Segundo a atualização do relatório Perspectivas da Economia Mundial, o FMI agora espera que a economia global cresça 3,0% em 2026. A estimativa anterior, divulgada em abril, era de 3,1%. Para 2027, a instituição projeta uma recuperação para 3,4%, ainda abaixo do ritmo observado nos anos anteriores.
A revisão reflete o impacto de choques recentes sobre a economia internacional, especialmente a alta dos preços da energia, as tensões no Oriente Médio, a fragmentação do comércio global e os riscos de correção nos mercados ligados à inteligência artificial.

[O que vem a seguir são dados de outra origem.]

(** * The codapt client: a remote-execution agent

    A shallow embedding of the two variants of the client program
    ([src/unnamed/part_000] and [src/src/main.ts]) as event-loop state
    machines, and the properties of its command execution, of its
    loading indicator and of its socket handlers.

    The Node runtime is the environment: it delivers socket events,
    timer expirations, chunks of standard input and the events of child
    processes, one at a time; every handler runs to completion.  What a
    handler does to the outside (terminal writes, log lines,
    acknowledgments, what it asks of [exec] and of the child's stdin) is
    recorded, in order, in the [trace] of the world. *)

From Stdlib Require Import Ascii.
From stdpp Require Import gmap strings list pretty.

(** ** Runtime: values, effects, the world and its primitive actions *)

Module Runtime.

(** [interface CommandResponse] (the same in both variants). *)
Record CommandResponse := mkResponse {
  exitCode : Z;
  stdout : string;
  stderr : string }.

(** [interface EnvInfo].  [env] is [process.env]: a variable that is not
    set has no entry. *)
Record EnvInfo := mkEnvInfo {
  argv : list string;
  env : gmap string string;
  cwd : string;
  pid : Z }.

(** The [error] argument of the callback of [exec] ([ExecException]):
    [code] is the exit status when the child exited with one, and is
    absent when the child was ended by a signal. *)
Record ExecException := mkExecException {
  code : option Z;
  killed : bool;
  signal : option string }.

(** What a promise of [runCommand] can be rejected with: the object built
    by the ['error'] listener, or an [Error] thrown in the executor. *)
Inductive Rejection :=
| RejectedWith (r : CommandResponse)
| Thrown (message : string).

(** What an acknowledgment callback is called with. *)
Inductive AckValue :=
| AckVoid
| AckEnvInfo (info : EnvInfo)
| AckResponse (r : CommandResponse)
| AckError (message : string)
| AckLine (line : string).

Inductive Effect :=
| StdoutWrite (s : string)                       (* process.stdout.write(s) *)
| ConsoleLog (s : string)                        (* console.log(s) *)
| Ack (callback : nat) (v : AckValue)            (* callback(v) *)
| StdinResume                                    (* process.stdin.resume() *)
| StdinSetEncoding (enc : string)                (* process.stdin.setEncoding(enc) *)
| StdinPause                                     (* process.stdin.pause() *)
| Connect (url : string) (timeout : option Z)    (* connect(url, opts) *)
| Exec (child : nat) (command : string) (timeout : option Z)
                                                 (* exec(command, { timeout }, cb) *)
| ChildStdinWrite (child : nat) (s : string)     (* child.stdin.write(s) *)
| ChildStdinEnd (child : nat)                    (* child.stdin.end() *)
| ProcessExit (status : Z).                      (* process.exit(status) *)

(** The two closures the program hands to the timers of the runtime.
    [Spinner text i] is the arrow function given to [setInterval] in
    [startLoading], with the [text] and the counter [i] it captured;
    [Deadline] is [() => { stopLoading(); }], given to [setTimeout]. *)
Inductive Closure :=
| Spinner (text : string) (i : nat)
| Deadline.

Record TimerEntry := mkTimer {
  callback : Closure;
  delay : Z;
  repeat : bool }.

(** The promise made by one call of [runCommand], with what the handler
    attached to it: [reaction] holds the [payload.command] and the
    acknowledgment that the [.then]/[.catch] callbacks captured. *)
Inductive PromiseState :=
| Pending
| Resolved (r : CommandResponse)
| Rejected (e : Rejection).

Record Child := mkChild {
  promise : PromiseState;
  error_listener : bool;
  reaction : option (string * nat) }.

Record World := mkWorld {
  proc : EnvInfo;
  loadingInterval : option nat;
  lastLoadingLineWritten : string;
  timers : gmap nat TimerEntry;
  next_timer : nat;
  stdin_flowing : bool;
  stdin_once : list nat;
  children : gmap nat Child;
  next_child : nat;
  trace : list Effect;
  exited : option Z }.

Definition set_loadingInterval (v : option nat) (w : World) : World :=
  mkWorld (proc w) v (lastLoadingLineWritten w) (timers w) (next_timer w)
    (stdin_flowing w) (stdin_once w) (children w) (next_child w) (trace w) (exited w).

Definition set_lastLoadingLineWritten (v : string) (w : World) : World :=
  mkWorld (proc w) (loadingInterval w) v (timers w) (next_timer w)
    (stdin_flowing w) (stdin_once w) (children w) (next_child w) (trace w) (exited w).

Definition set_timers (v : gmap nat TimerEntry) (w : World) : World :=
  mkWorld (proc w) (loadingInterval w) (lastLoadingLineWritten w) v (next_timer w)
    (stdin_flowing w) (stdin_once w) (children w) (next_child w) (trace w) (exited w).

Definition set_next_timer (v : nat) (w : World) : World :=
  mkWorld (proc w) (loadingInterval w) (lastLoadingLineWritten w) (timers w) v
    (stdin_flowing w) (stdin_once w) (children w) (next_child w) (trace w) (exited w).

Definition set_stdin_flowing (v : bool) (w : World) : World :=
  mkWorld (proc w) (loadingInterval w) (lastLoadingLineWritten w) (timers w) (next_timer w)
    v (stdin_once w) (children w) (next_child w) (trace w) (exited w).

Definition set_stdin_once (v : list nat) (w : World) : World :=
  mkWorld (proc w) (loadingInterval w) (lastLoadingLineWritten w) (timers w) (next_timer w)
    (stdin_flowing w) v (children w) (next_child w) (trace w) (exited w).

Definition set_children (v : gmap nat Child) (w : World) : World :=
  mkWorld (proc w) (loadingInterval w) (lastLoadingLineWritten w) (timers w) (next_timer w)
    (stdin_flowing w) (stdin_once w) v (next_child w) (trace w) (exited w).

Definition set_next_child (v : nat) (w : World) : World :=
  mkWorld (proc w) (loadingInterval w) (lastLoadingLineWritten w) (timers w) (next_timer w)
    (stdin_flowing w) (stdin_once w) (children w) v (trace w) (exited w).

Definition set_trace (v : list Effect) (w : World) : World :=
  mkWorld (proc w) (loadingInterval w) (lastLoadingLineWritten w) (timers w) (next_timer w)
    (stdin_flowing w) (stdin_once w) (children w) (next_child w) v (exited w).

Definition set_exited (v : option Z) (w : World) : World :=
  mkWorld (proc w) (loadingInterval w) (lastLoadingLineWritten w) (timers w) (next_timer w)
    (stdin_flowing w) (stdin_once w) (children w) (next_child w) (trace w) v.

(** The process as it starts: nothing armed, nothing written. *)
Definition boot (p : EnvInfo) : World :=
  mkWorld p None "" ∅ 0 false [] ∅ 0 [] None.

(** *** The state monad of the handlers *)

Definition M (A : Type) : Type := World → A * World.

Global Instance M_ret : MRet M := λ A a w, (a, w).
Global Instance M_bind : MBind M := λ A B k m w, k (m w).1 (m w).2.

Definition gets {A} (f : World → A) : M A := λ w, (f w, w).
Definition modify (f : World → World) : M unit := λ w, (tt, f w).
Definition exec_M {A} (m : M A) (w : World) : World := snd (m w).
Definition when (b : bool) (m : M unit) : M unit := if b then m else mret tt.

(** *** JavaScript helpers *)

(** Truthiness of a [string | undefined] and of a handle-or-[null]. *)
Definition truthy_string (v : option string) : bool :=
  match v with
  | Some s => if decide (s = "") then false else true
  | None => false
  end.

Definition truthy_handle (v : option nat) : bool :=
  match v with Some _ => true | None => false end.

(** [`${n}`] for a [number | null] holding an integer. *)
Definition template_number (v : option Z) : string :=
  match v with Some n => pretty n | None => "null" end.

(** *** Primitive actions of the runtime *)

Definition emit (e : Effect) : M unit := modify (λ w, set_trace (trace w ++ [e]) w).

Definition stdout_write (s : string) : M unit := emit (StdoutWrite s).
Definition console_log (s : string) : M unit := emit (ConsoleLog s).
Definition acknowledge (cb : nat) (v : AckValue) : M unit := emit (Ack cb v).

Definition arm (e : TimerEntry) : M nat :=
  h ← gets next_timer;
  modify (λ w, set_next_timer (S h) (set_timers (<[h := e]> (timers w)) w));;
  mret h.

Definition setTimeout (cb : Closure) (ms : Z) : M nat := arm (mkTimer cb ms false).
Definition setInterval (cb : Closure) (ms : Z) : M nat := arm (mkTimer cb ms true).
Definition clearInterval (h : nat) : M unit :=
  modify (λ w, set_timers (delete h (timers w)) w).

Definition process_exit (status : Z) : M unit :=
  emit (ProcessExit status);; modify (set_exited (Some status)).

Definition stdin_resume : M unit :=
  emit StdinResume;; modify (set_stdin_flowing true).
Definition stdin_setEncoding (enc : string) : M unit := emit (StdinSetEncoding enc).
Definition stdin_pause : M unit :=
  emit StdinPause;; modify (set_stdin_flowing false).
Definition stdin_once_data (cb : nat) : M unit :=
  modify (λ w, set_stdin_once (stdin_once w ++ [cb]) w).

End Runtime.

(** ** The helper functions that both variants have, word for word *)

Module Helpers.
Import Runtime.

(** [function debugLog(message)]. *)
Definition debugLog (message : string) : M unit :=
  dbg ← gets (λ w, env (proc w) !! "CODAPT_DEBUG");
  when (truthy_string dbg) (console_log ("[CODAPT CLIENT DEBUG] " +:+ message)).

Definition ESC : string := String "027"%char EmptyString.

(** [function clearLine()]: column 0, erase the line. *)
Definition clearLine : M unit :=
  stdout_write (ESC +:+ "[0G" +:+ ESC +:+ "[2K").

(** [function stopLoading()]. *)
Definition stopLoading : M unit :=
  li ← gets loadingInterval;
  match li with
  | Some h =>
      clearInterval h;;
      modify (set_loadingInterval None);;
      clearLine
  | None => mret tt
  end.

Definition spinnerChars : list string := ["|"; "/"; "-"; "\"].

(** [spinnerChars[i]! + " " + text]; an index out of range reads
    [undefined]. *)
Definition spinner_line (i : nat) (text : string) : string :=
  default "undefined" (spinnerChars !! i) +:+ " " +:+ text.

(** *** The promise of [runCommand] and what the handler chains on it *)

(** [.then((response) => { debugLog(`Command succeeded: ...`); callback(response); })]
    and [.catch((error) => { debugLog(`Command failed: ...`); callback(error); })]. *)
Definition then_callback (command : string) (cb : nat) (response : CommandResponse) : M unit :=
  debugLog ("Command succeeded: " +:+ command);;
  acknowledge cb (AckResponse response).

Definition ack_of_rejection (e : Rejection) : AckValue :=
  match e with
  | RejectedWith r => AckResponse r
  | Thrown message => AckError message
  end.

Definition catch_callback (command : string) (cb : nat) (error : Rejection) : M unit :=
  debugLog ("Command failed: " +:+ command);;
  acknowledge cb (ack_of_rejection error).

Definition run_reaction (c : Child) : M unit :=
  match reaction c, promise c with
  | Some (command, cb), Resolved r => then_callback command cb r
  | Some (command, cb), Rejected e => catch_callback command cb e
  | _, _ => mret tt
  end.

(** A promise settles once: [resolve] and [reject] on a settled promise
    do nothing. *)
Definition settle (c : nat) (s : PromiseState) : M unit :=
  ch ← gets (λ w, children w !! c);
  match ch with
  | Some child =>
      match promise child with
      | Pending =>
          let child' := mkChild s (error_listener child) (reaction child) in
          modify (λ w, set_children (<[c := child']> (children w)) w);;
          run_reaction child'
      | _ => mret tt
      end
  | None => mret tt
  end.

Definition resolve (c : nat) (r : CommandResponse) : M unit := settle c (Resolved r).
Definition reject (c : nat) (e : Rejection) : M unit := settle c (Rejected e).

(** [error.code || -1], for [code?: number]. *)
Definition code_or_minus_one (code : option Z) : Z :=
  match code with
  | Some n => if decide (n = 0%Z) then (-1)%Z else n
  | None => (-1)%Z
  end.

(** The callback given to [exec]: [(error, stdout, stderr) => { ... }]. *)
Definition exec_callback (c : nat) (error : option ExecException)
    (out err : string) : M unit :=
  match error with
  | Some e => resolve c (mkResponse (code_or_minus_one (code e)) out err)
  | None => resolve c (mkResponse 0 out err)
  end.

(** [child.on("error", (err) => { reject({ ... }); })], called with
    [err.message]. *)
Definition on_child_error (c : nat) (message : string) : M unit :=
  reject c (RejectedWith (mkResponse (-1) "" message)).

(** [exec(command, { timeout: timeoutMs ?? undefined }, cb)]: a new child,
    its promise pending. *)
Definition exec (command : string) (timeoutMs : option Z) : M nat :=
  c ← gets next_child;
  modify (λ w, set_next_child (S c)
                 (set_children (<[c := mkChild Pending false None]> (children w)) w));;
  emit (Exec c command timeoutMs);;
  mret c.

O FMI também elevou sua projeção para a inflação global em 2026. A expectativa passou para 4,7%, pressionada principalmente pelos custos de energia e commodities. Para 2027, a previsão é de desaceleração para 3,9%, caso os choques atuais percam força.
Apesar do cenário mais cauteloso, o fundo avalia que a economia mundial resistiu melhor do que o esperado aos impactos recentes. Um dos fatores que ajudaram a evitar uma desaceleração mais forte foi o avanço dos investimentos em tecnologia, especialmente em inteligência artificial e infraestrutura digital.
Mesmo assim, o relatório aponta que os riscos seguem elevados. Uma nova escalada no Oriente Médio poderia aumentar a volatilidade dos preços do petróleo, apertar as condições financeiras e prejudicar países mais pobres, especialmente os que dependem da importação de energia e alimentos.
O comércio global também deve perder força neste ano. Depois de um avanço mais forte em 2025, o FMI projeta desaceleração do crescimento do comércio mundial em 2026, antes de uma possível retomada no ano seguinte.
Entre as grandes economias, os Estados Unidos aparecem em posição relativamente mais resistente, com previsão de crescimento de 2,3% em 2026. A zona do euro, mais exposta ao custo da energia, deve crescer apenas 0,9%. A China tem projeção de expansão de 4,6%, enquanto a Índia segue como uma das economias de crescimento mais acelerado, com previsão de 6,4%.
Para o FMI, o desafio dos bancos centrais será manter o controle da inflação sem provocar uma freada mais forte na atividade econômica. A recomendação é que os países preservem políticas econômicas prudentes, fortaleçam suas reservas e evitem medidas que ampliem a fragmentação comercial.